** DIRECTIONS FOR THIS TASK **
Show all lines below holding the string "uniqueInto".

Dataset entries

(** * RelatorioRotinaTool: routine lookup, classification and table search

    A shallow embedding of the scanning core of [RelatorioRotinaTool]
    (the second unit of [src/tools/CodeReviewTool.ts]): name
    normalisation, standard/custom classification with its
    process-lifetime cache, the prefix-discovery pass, the recursive file
    walk, the routine finder, the table-usage analysis and the
    orchestrating [execute].

    Modelling conventions.
    - JavaScript strings are [string]; the text handled by the tool is
      ASCII (routine names, AdvPL sources), so [toUpperCase] maps [a-z] to
      [A-Z] and leaves every other code unit alone, and [\s] is the ASCII
      white space.
    - The file system is an oracle [FileSystem]: [readdir], [readFile] and
      [access] may each fail, which is how the [try]/[catch] blocks of the
      source see it.
    - The two private fields of the class ([standardPrefixCache], a
      [Map<string, boolean>], and [discoveredPrefixes], a [Set<string>]) are
      the [State] threaded through every method; a ghost [trace] records
      file reads and discovery passes so that statements can count them.
    - [path.join dir name] is [dir +:+ "/" +:+ name] (POSIX, without the
      normalisation of dot segments).
    - A table name is spliced into the search patterns as literal text, as
      it is for the aliases the tool is made for (PD3, SA1, SC5).
    - [maxResults] is an integer; the source compares it with the length
      of the result array. *)

From Stdlib Require Import ZArith List String Ascii Bool Lia.
From stdpp Require Import base gmap sets list strings pretty sorting.

Import ListNotations.
Local Open Scope string_scope.
Local Open Scope list_scope.

(** ** Strings as the JavaScript methods see them *)

Module Str.

Definition codeOf (c : ascii) : nat := nat_of_ascii c.

Definition inRange (lo hi : ascii) (c : ascii) : bool :=
  Nat.leb (codeOf lo) (codeOf c) && Nat.leb (codeOf c) (codeOf hi).

Definition isLower (c : ascii) : bool := inRange "a" "z" c.
Definition isUpper (c : ascii) : bool := inRange "A" "Z" c.
Definition isDigit (c : ascii) : bool := inRange "0" "9" c.

(** [\w] *)
Definition isWord (c : ascii) : bool :=
  isLower c || isUpper c || isDigit c || Ascii.eqb c "_".

(** [\s] and the characters removed by [trim] *)
Definition isSpace (c : ascii) : bool :=
  let n := codeOf c in
  Nat.eqb n 32 || (Nat.leb 9 n && Nat.leb n 13).

Definition upperChar (c : ascii) : ascii :=
  if isLower c then ascii_of_nat (codeOf c - 32) else c.

Definition lowerChar (c : ascii) : ascii :=
  if isUpper c then ascii_of_nat (codeOf c + 32) else c.

Fixpoint mapChars (f : ascii -> ascii) (s : string) : string :=
  match s with
  | EmptyString => EmptyString
  | String c r => String (f c) (mapChars f r)
  end.

Definition toUpperCase : string -> string := mapChars upperChar.
Definition toLowerCase : string -> string := mapChars lowerChar.

Fixpoint startsWith (s p : string) : bool :=
  match p, s with
  | EmptyString, _ => true
  | String a p', String b s' => Ascii.eqb a b && startsWith s' p'
  | String _ _, EmptyString => false
  end.

Fixpoint dropChars (n : nat) (s : string) : string :=
  match n, s with
  | O, _ => s
  | S n', String _ r => dropChars n' r
  | S _, EmptyString => EmptyString
  end.

Fixpoint takeChars (n : nat) (s : string) : string :=
  match n, s with
  | O, _ => EmptyString
  | S n', String c r => String c (takeChars n' r)
  | S _, EmptyString => EmptyString
  end.

Definition endsWith (s p : string) : bool :=
  Nat.leb (String.length p) (String.length s)
  && String.eqb (dropChars (String.length s - String.length p) s) p.

(** [s.substring(n)] *)
Definition substringFrom (n : nat) (s : string) : string := dropChars n s.

(** [s.includes(p)] *)
Fixpoint includes (s p : string) : bool :=
  startsWith s p
  || match s with
     | EmptyString => false
     | String _ r => includes r p
     end.

Fixpoint trimStart (s : string) : string :=
  match s with
  | String c r => if isSpace c then trimStart r else s
  | EmptyString => EmptyString
  end.

(** Drops the trailing white space: a character is kept when it is not a
    space or when something is kept after it. *)
Fixpoint trimEnd (s : string) : string :=
  match s with
  | EmptyString => EmptyString
  | String c r =>
      match trimEnd r with
      | EmptyString => if isSpace c then EmptyString else String c EmptyString
      | kept => String c kept
      end
  end.

Definition trim (s : string) : string := trimEnd (trimStart s).

(** [s.split('\n')]: always at least one piece. *)
Fixpoint splitLines (s : string) : list string :=
  match s with
  | EmptyString => [EmptyString]
  | String c r =>
      if Ascii.eqb c "010"
      then EmptyString :: splitLines r
      else match splitLines r with
           | l :: ls => String c l :: ls
           | [] => [String c EmptyString]
           end
  end.

(** [pieces.join(sep)] *)
Fixpoint join (sep : string) (pieces : list string) : string :=
  match pieces with
  | [] => EmptyString
  | [p] => p
  | p :: ps => p +:+ sep +:+ join sep ps
  end.

(** [[...new Set(xs)]]: the first occurrence of every element, in order. *)
Fixpoint uniqueInto (seen : list string) (xs : list string) : list string :=
  match xs with
  | [] => seen
  | x :: r =>
      if bool_decide (x ∈ seen) then uniqueInto seen r
      else uniqueInto (seen ++ [x]) r
  end.

Definition unique (xs : list string) : list string := uniqueInto [] xs.

End Str.

(** ** NameResolver *)

Record NormalizedRoutine := {
  original : string;
  baseName : string;
  baseNameUpper : string;
  withPrefix : string;
  withoutPrefix : string;
  variations : list string
}.

(** What a method that can [throw] gives back. *)
Inductive Thrown (A : Type) :=
| Returns (a : A)
| Throws (message : string).
Arguments Returns {A} a.
Arguments Throws {A} message.

(** [original.replace(/\.(prw|tlpp|prx)$/i, '')] *)
Definition stripExtension (s : string) : string :=
  let u := Str.toUpperCase s in
  if Str.endsWith u ".PRW" || Str.endsWith u ".PRX"
  then Str.takeChars (String.length s - 4) s
  else if Str.endsWith u ".TLPP"
  then Str.takeChars (String.length s - 5) s
  else s.

Definition extensions : list string :=
  [".prw"; ".PRW"; ".tlpp"; ".TLPP"; ".prx"; ".PRX"].

Definition normalizeRoutineName (routine : string) : Thrown NormalizedRoutine :=
  if String.eqb routine EmptyString
  then Throws ("Nome da rotina invalido: " +:+ routine
               +:+ ". Forneca um nome de rotina valido.")
  else
    let original := Str.trim routine in
    if String.eqb original EmptyString
    then Throws "Nome da rotina nao pode ser vazio."
    else
      let baseName := stripExtension original in
      let baseNameUpper := Str.toUpperCase baseName in
      let hasPrefix := Str.startsWith baseNameUpper "U_" in
      let withoutPrefix :=
        if hasPrefix then Str.substringFrom 2 baseNameUpper else baseNameUpper in
      let withPrefix :=
        if hasPrefix then baseNameUpper else "U_" +:+ baseNameUpper in
      let bases := [baseName; baseNameUpper; withPrefix; withoutPrefix] in
      let variations :=
        bases ++ flat_map (fun ext => map (fun b => b +:+ ext) bases) extensions in
      Returns {| original := original;
                 baseName := baseName;
                 baseNameUpper := baseNameUpper;
                 withPrefix := withPrefix;
                 withoutPrefix := withoutPrefix;
                 variations := Str.unique variations |}.

(** ** Regular expressions

    The patterns of the source are sequences of single-character matchers
    under a greedy quantifier, and [\b]; none has an alternation or a
    nested group. [exec] is the backtracking matcher of such a sequence at
    one position; it gives the text taken by every element and what is
    left of the input. *)

Module Re.

Inductive Item :=
| Chars (p : ascii -> bool) (min : nat) (max : option nat)
| WordBoundary.

Definition one (p : ascii -> bool) : Item := Chars p 1 (Some 1).
Definition opt (p : ascii -> bool) : Item := Chars p 0 (Some 1).
Definition star (p : ascii -> bool) : Item := Chars p 0 None.
Definition plus (p : ascii -> bool) : Item := Chars p 1 None.
Definition times (n : nat) (p : ascii -> bool) : Item := Chars p n (Some n).
Definition between (n m : nat) (p : ascii -> bool) : Item := Chars p n (Some m).

(** Character matchers. The [I] variants are the ones of a pattern with the
    [i] flag: both sides are compared after canonicalisation. *)
Definition lit (c : ascii) : ascii -> bool := Ascii.eqb c.
Definition litI (c : ascii) : ascii -> bool :=
  fun x => Ascii.eqb (Str.upperChar c) (Str.upperChar x).
Definition upperAZ : ascii -> bool := Str.isUpper.
Definition upperAZI : ascii -> bool := fun x => Str.isUpper (Str.upperChar x).
Definition digit : ascii -> bool := Str.isDigit.
Definition word : ascii -> bool := Str.isWord.
Definition space : ascii -> bool := Str.isSpace.
Definition anyChar : ascii -> bool := fun _ => true.
(** The class of the two quote characters. *)
Definition quoteChar : ascii -> bool :=
  fun x => Ascii.eqb x "034" || Ascii.eqb x "'".

Fixpoint text (s : string) : list Item :=
  match s with
  | EmptyString => []
  | String c r => one (lit c) :: text r
  end.

Fixpoint textI (s : string) : list Item :=
  match s with
  | EmptyString => []
  | String c r => one (litI c) :: textI r
  end.

Definition isWordAt (c : option ascii) : bool :=
  match c with Some x => Str.isWord x | None => false end.

Definition headChar (s : string) : option ascii :=
  match s with String c _ => Some c | EmptyString => None end.

Definition atBoundary (prev : option ascii) (s : string) : bool :=
  xorb (isWordAt prev) (isWordAt (headChar s)).

Definition belowMax (k : nat) (max : option nat) : bool :=
  match max with Some m => Nat.ltb k m | None => true end.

** RESPONSE TO THE TASK **
Fixpoint uniqueInto (seen : list string) (xs : list string) : list string :=
      if bool_decide (x ∈ seen) then uniqueInto seen r
      else uniqueInto (seen ++ [x]) r
Definition unique (xs : list string) : list string := uniqueInto [] xs.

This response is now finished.